◆ Exercise aim ◆
The answer must consist only of the lines from the line with "< CAPACITY)%nat →" to the line with "Definition emptySlots (st", both included, exactly as they stand below.

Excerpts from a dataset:
_ _ _ _ _
(** X2: whatever the state of the plugin and whatever value its payload
    decodes to, all a page event does is pass [pageavailable] notifications
    for single pages through the gate: the resulting world is the one before
    with those notifications broadcast in order (viewer ready) or appended
    in order to the queue (viewer not ready; nothing at all if the queue
    was released).  So it fires nothing on the host API, closes nothing,
    removes nothing from the queue, and leaves the subscription, the viewer
    configuration and the ready flag as they were. *)
Theorem X2_page_event_only_emits (h : Host) (ev : Event) (w : World) :
  let w' := exec (handlePageAvailableEvent h ev) w in
  sources w' = sources w ∧ config w' = config w ∧ realtime w' = realtime w ∧
  ready w' = ready w ∧ terminals (trace w') = terminals (trace w) ∧
  (∃ bs, trace w' = trace w ++ bs ∧ Forall isPageBroadcast bs) ∧
  ∃ ms, Forall isPageMessage ms ∧
        w' = emittedPages w ms ∧
        (ready w = true →
         trace w' = trace w ++ (toBroadcast <$> ms) ∧
         messageQueue w' = messageQueue w) ∧
        (ready w = false →
         trace w' = trace w ∧
         messageQueue w' = (fun q => q ++ ms) <$> messageQueue w).
Proof.
  intros w'.
  destruct (onlyPagesEmitted_handler h ev w)
    as (Hs & Hc & _ & _ & _ & Hrt & Hr & _ & bs & Ht & Hbs).
  split_and!; try done; [|by exists bs|].
  - fold w' in Ht. rewrite Ht, terminals_app.
    assert (Hz : terminals bs = 0%nat); [|lia].
    clear Ht. induction Hbs as [|e bs [d ->] _ IH]; [done|]. exact IH.
  - destruct (emittedPages_handler h ev w) as (ms & Hms & Hw).
    exists ms. fold w' in Hw. split; [done|]. split; [done|].
    rewrite Hw. unfold emittedPages. split; intros Hrw; by rewrite Hrw.
Qed.

(** Reading an element never throws once reading the length did not. *)
Lemma getIndex_after_length (pages len : JSValue) (i : nat) :
  getProp pages "length" = Normal len → ∃ v, getIndex pages i = Normal v.
Proof. destruct pages; simpl; intros; try done; eauto. Qed.
(** X10. After any sequence of accesses from the initial state the
    number of resident blocks is the number of distinct ids accessed,
    capped at CAPACITY; and until the cache is full the resident ids are
    exactly the ids accessed so far. *)
Theorem resident_count_is_distinct_ids (ids : list string) :
  let st := run initial (accesses ids) in
  length (cache st) = (CAPACITY `min` size (list_to_set ids : gset string))%nat
  ∧ ((size (list_to_set ids : gset string) < CAPACITY)%nat →
     ∀ y, y ∈ id <$> cache st ↔ y ∈ ids).
Proof.
  intros st. destruct (fill_invariant ids) as [Hlen Hsame].
  fold st in Hlen, Hsame. split; [done|].
  intros Hlt. apply Hsame. lia.
Qed.

(** ** The empty slots of the view (line 270) *)

(** [[...Array(CAPACITY - cache.length)]]: the number of EMPTY tiles;
    [Array(n)] throws a RangeError on a negative length, [None] here. *)
Definition emptySlots (st : SimState) : option nat :=
  let n := (Z.of_nat CAPACITY - Z.of_nat (length (cache st)))%Z in
  if (n <? 0)%Z then None else Some (Z.to_nat n).

(** X11. In every state that a run reaches the view can build its EMPTY
    tiles (the array length is never negative), and block tiles plus
    EMPTY tiles always number CAPACITY; a cache of more than CAPACITY
    blocks would make the view throw. *)
Theorem empty_slots_complete_the_row (es : list Event) :
  (∃ k, emptySlots (run initial es) = Some k
      ∧ (length (cache (run initial es)) + k = CAPACITY)%nat)
  ∧ (∀ st, (CAPACITY < length (cache st))%nat → emptySlots st = None).
Proof.
  split.
  - pose proof (run_length_bound es initial) as Hbound.
    specialize (Hbound ltac:(simpl; lia)). unfold emptySlots.
    destruct (Z.ltb_spec (Z.of_nat CAPACITY
                          - Z.of_nat (length (cache (run initial es)))) 0);
      [lia|].
    eexists. split; [done|]. lia.
  - intros st Hlong. unfold emptySlots.
    destruct (Z.ltb_spec (Z.of_nat CAPACITY - Z.of_nat (length (cache st))) 0);
      [done|lia].
Qed.

(** * The page shell: smooth scrolling to a section

    [smoothScroll] of the [App] component ([src/unnamed/part_000], lines
    89-123), with pixel positions and milliseconds read as exact
    rationals.  [target] is the top of the element that
    [getElementById] found ([None] when there is none), and a frame is
    one call of [animation] by [requestAnimationFrame]. *)

From Stdlib Require Import Qabs Lqa.

Record Scroll := mkScroll {
  startPosition : Q;   (* window.pageYOffset *)
  distance : Q;
  duration : Q
}.

Definition headerOffset : Q := 100.

(** [Math.min(Math.max(Math.abs(distance) * 0.5, 600), 1200)] *)
Definition scrollDuration (distance : Q) : Q :=
  Qmin (Qmax (Qabs distance * 0.5) 600) 1200.

(** Lines 105-107; [Math.pow(x, 3)] is [x ^ 3]. *)
Definition easeInOutCubic (t : Q) : Q :=
  if Qltb t 0.5 then 4 * t * t * t else 1 - (-2 * t + 2) ^ 3 / 2.

(** Lines 89-103: [None] when the target element is missing (the early
    [return]), otherwise the three values the animation closes over. *)
Definition smoothScroll (target : option Q) (pageYOffset : Q) : option Scroll :=
  match target with
  | None => None
  | Some elementPosition =>
      let startPosition := pageYOffset in
      let offsetPosition := elementPosition + startPosition - headerOffset in
      let distance := offsetPosition - startPosition in
      Some {| startPosition := startPosition;
              distance := distance;
              duration := scrollDuration distance |}
  end.

(** One frame (lines 109-120): from the [start] cell and the timestamp,
    the new [start] cell, the argument of [window.scrollTo] and whether
    another frame is requested. *)
Definition animation (p : Scroll) (start : option Q) (currentTime : Q)
    : option Q * Q * bool :=
  let start := match start with None => currentTime | Some s => s end in
  let timeElapsed := currentTime - start in
  let progress := Qmin (timeElapsed / duration p) 1 in
  let ease := easeInOutCubic progress in
  (Some start, startPosition p + distance p * ease,
   Qltb timeElapsed (duration p)).

(** The frames of one scroll: [animation] runs on each timestamp for as
    long as it requested the next frame; the result is the last scroll
    position and whether a frame is still requested. *)
Fixpoint play (p : Scroll) (start : option Q) (y : Q) (frames : list Q)
    : Q * bool :=
  match frames with
  | [] => (y, true)
  | t :: frames' =>
      let '(start', y', again) := animation p start t in
      if again then play p start' y' frames' else (y', false)
  end.
(** * ugit: a shallow embedding of the storage core

    The development follows the three modules of the repository:
    [data.py] (object store, ref store, index file), [base.py] (tree codec,
    commit model, graph traversal, merge) and [remote.py] (fetch and push).

    Modelling conventions.
    - A Python [str] is a Rocq [string], one [ascii] per character; text is
      restricted to the characters below U+0100.  [bytes.decode] and
      [str.encode] are mutually inverse on well-formed text and are modelled
      as the identity.
    - A repository directory ([GIT_DIR]) is a record of its three parts: the
      files under [objects/], the ref files (keyed by their path relative to
      [GIT_DIR]) and the [index] file.
    - A Python exception is a value of [exn]; effectful functions are state
      transformers that return the repository as the exception left it.
    - Generators are step functions over an explicit suspended state, so that
      what a caller does between two [next] calls is visible. *)

From Stdlib Require Import Ascii String List Bool Arith Lia.
From Stdlib Require Import Sorting.Sorted Sorting.Permutation Sorting.Mergesort Orders.
From stdpp Require Import base option list strings gmap.
Lemma accepts_one_rule (s : schema) (test : string -> bool) c m v :
  flag_presence s = Optional ->
  rules s = [{| rule_code := c; rule_test := test; rule_message := m |}] ->
  accepts s v <->
  v = VUndefined \/ exists x, v = VStr x /\ x <> "" /\ test x = true.
Proof.
  intros Hp Hr. destruct v as [| | | |x]; simpl; rewrite ?Hr.
  - split; [by left | done].
  - split; [done | by intros [?|(? & ? & _)]].
  - split; [done | by intros [?|(? & ? & _)]].
  - split; [done | by intros [?|(? & ? & _)]].
  - split.
    + intros [Hx Hall]. right. exists x. split_and!; [done..|].
      by inversion Hall.
    + intros [?|(y & [= <-] & Hy & Ht)]; [done|].
      split; [done|]. by repeat constructor.
Qed.

(** X9. The user-create schema accepts a body exactly when [firstName] and
    [lastName] are non-empty strings, [email] is absent or a non-empty string
    with the format of an address, and [phone] is absent or a non-empty
    string that matches the phone pattern. *)
Theorem create_schema_accepts (raw : obj) :
  (exists body, validateRequest userCreateSchema raw = Next body) <->
  (exists f, get raw "firstName" = VStr f /\ f <> "") /\
  (exists l, get raw "lastName" = VStr l /\ l <> "") /\
  (get raw "email" = VUndefined \/
   exists e, get raw "email" = VStr e /\ e <> "" /\ isEmail e = true) /\
  (get raw "phone" = VUndefined \/
   exists p, get raw "phone" = VStr p /\ p <> "" /\ phone_pattern p = true).
Proof.
  rewrite <- (accepts_required_string (get raw "firstName")).
  rewrite <- (accepts_required_string (get raw "lastName")).
  rewrite <- (accepts_one_rule emailSchema isEmail _ _ (get raw "email")
                eq_refl eq_refl).
  rewrite <- (accepts_one_rule phoneSchema phone_pattern _ _ (get raw "phone")
                eq_refl eq_refl).
  split.
  - intros (body & (Herr & _)%validateRequest_Next).
    pose proof (proj1 (object_errors_nil _ raw) Herr) as Hacc.
    rewrite userCreateSchema_keys in Hacc.
    split_and!; apply Hacc; in_list.
  - intros (Hf & Hl & He & Hp). eexists. apply validateRequest_Next.
    split; [|done]. apply object_errors_nil. intros k s Hin.
    rewrite userCreateSchema_keys in Hin.
    repeat (apply elem_of_cons in Hin as [Hin|Hin]; [by simplify_eq|]).
    by apply elem_of_nil in Hin.
Qed.
(** X19. Once [accept] has returned, the endpoint does not raise, and
    however long it is followed the accepts, collector calls and sends it
    has made are, in this order: the [accept], one [get_system_info], one
    [get_bot_info], and one [send_json] to its own connection, of the
    message tagged "initial" that carries the two values collected. It
    sends nothing else. *)
Theorem endpoint_sends_the_initial_message_only (turns : nat) ws s :
  (ws_accept (net s) ws).2 = Returns () →
  ∃ s' (finished : bool) system bot ok,
    websocket_endpoint turns ws s = (s', Returns finished)
    ∧ (get_system_info s).2 = Returns system
    ∧ (get_bot_info s).2 = Returns bot
    ∧ new_events s s'
      = [EvAccept ws true; EvSystemInfo; EvBotInfo;
         EvSendJson ws (initial_message system bot) ok]
    ∧ dict_get "type" (initial_message system bot) = Some (JStr "initial").
Proof.
  destruct (ws_accept (net s) ws) as [n1 r0] eqn:Hacc. simpl. intros ->.
  destruct (get_system_info_value s) as [system Hsys].
  destruct (get_bot_info_value s) as [bot Hbot].
  destruct (ws_send_json n1 ws (initial_message system bot)) as [n2 r] eqn:Hsend.
  destruct (websocket_endpoint_outcome turns _ _ _ _ _ _ _ Hacc Hsys Hbot Hsend)
    as (s' & finished & Hrun & Htr & _).
  exists s', finished, system, bot, (is_returns r).
  split_and!; try done. by apply new_events_app.
Qed.

(** X20. A connection is registered for as long as its session runs.
    With [accept] returning: while the endpoint is still in its loop the
    registry is the one it started from with the connection appended;
    when the endpoint has returned the registry holds the entries it
    started from, and is equal to it when the connection was not
    registered before. *)
Theorem endpoint_registers_while_running (turns : nat) ws s :
  (ws_accept (net s) ws).2 = Returns () →
  ∃ s' (finished : bool),
    websocket_endpoint turns ws s = (s', Returns finished)
    ∧ (finished = false → connections s' = connections s ++ [ws])
    ∧ (finished = true →
       connections s ≡ₚ connections s'
       ∧ (ws ∉ connections s → connections s' = connections s)).
Proof.
  destruct (ws_accept (net s) ws) as [n1 r0] eqn:Hacc. simpl. intros ->.
  destruct (get_system_info_value s) as [system Hsys].
  destruct (get_bot_info_value s) as [bot Hbot].
  destruct (ws_send_json n1 ws (initial_message system bot)) as [n2 r] eqn:Hsend.
  destruct (websocket_endpoint_outcome turns _ _ _ _ _ _ _ Hacc Hsys Hbot Hsend)
    as (s' & finished & Hrun & _ & _ & _ & _ & Hdone & Hopen).
  by exists s', finished.
Qed.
_ _ _ _ _
◆ Completed task ◆
  ∧ ((size (list_to_set ids : gset string) < CAPACITY)%nat →
     ∀ y, y ∈ id <$> cache st ↔ y ∈ ids).
Proof.
  intros st. destruct (fill_invariant ids) as [Hlen Hsame].
  fold st in Hlen, Hsame. split; [done|].
  intros Hlt. apply Hsame. lia.
Qed.

(** ** The empty slots of the view (line 270) *)

(** [[...Array(CAPACITY - cache.length)]]: the number of EMPTY tiles;
    [Array(n)] throws a RangeError on a negative length, [None] here. *)
Definition emptySlots (st : SimState) : option nat :=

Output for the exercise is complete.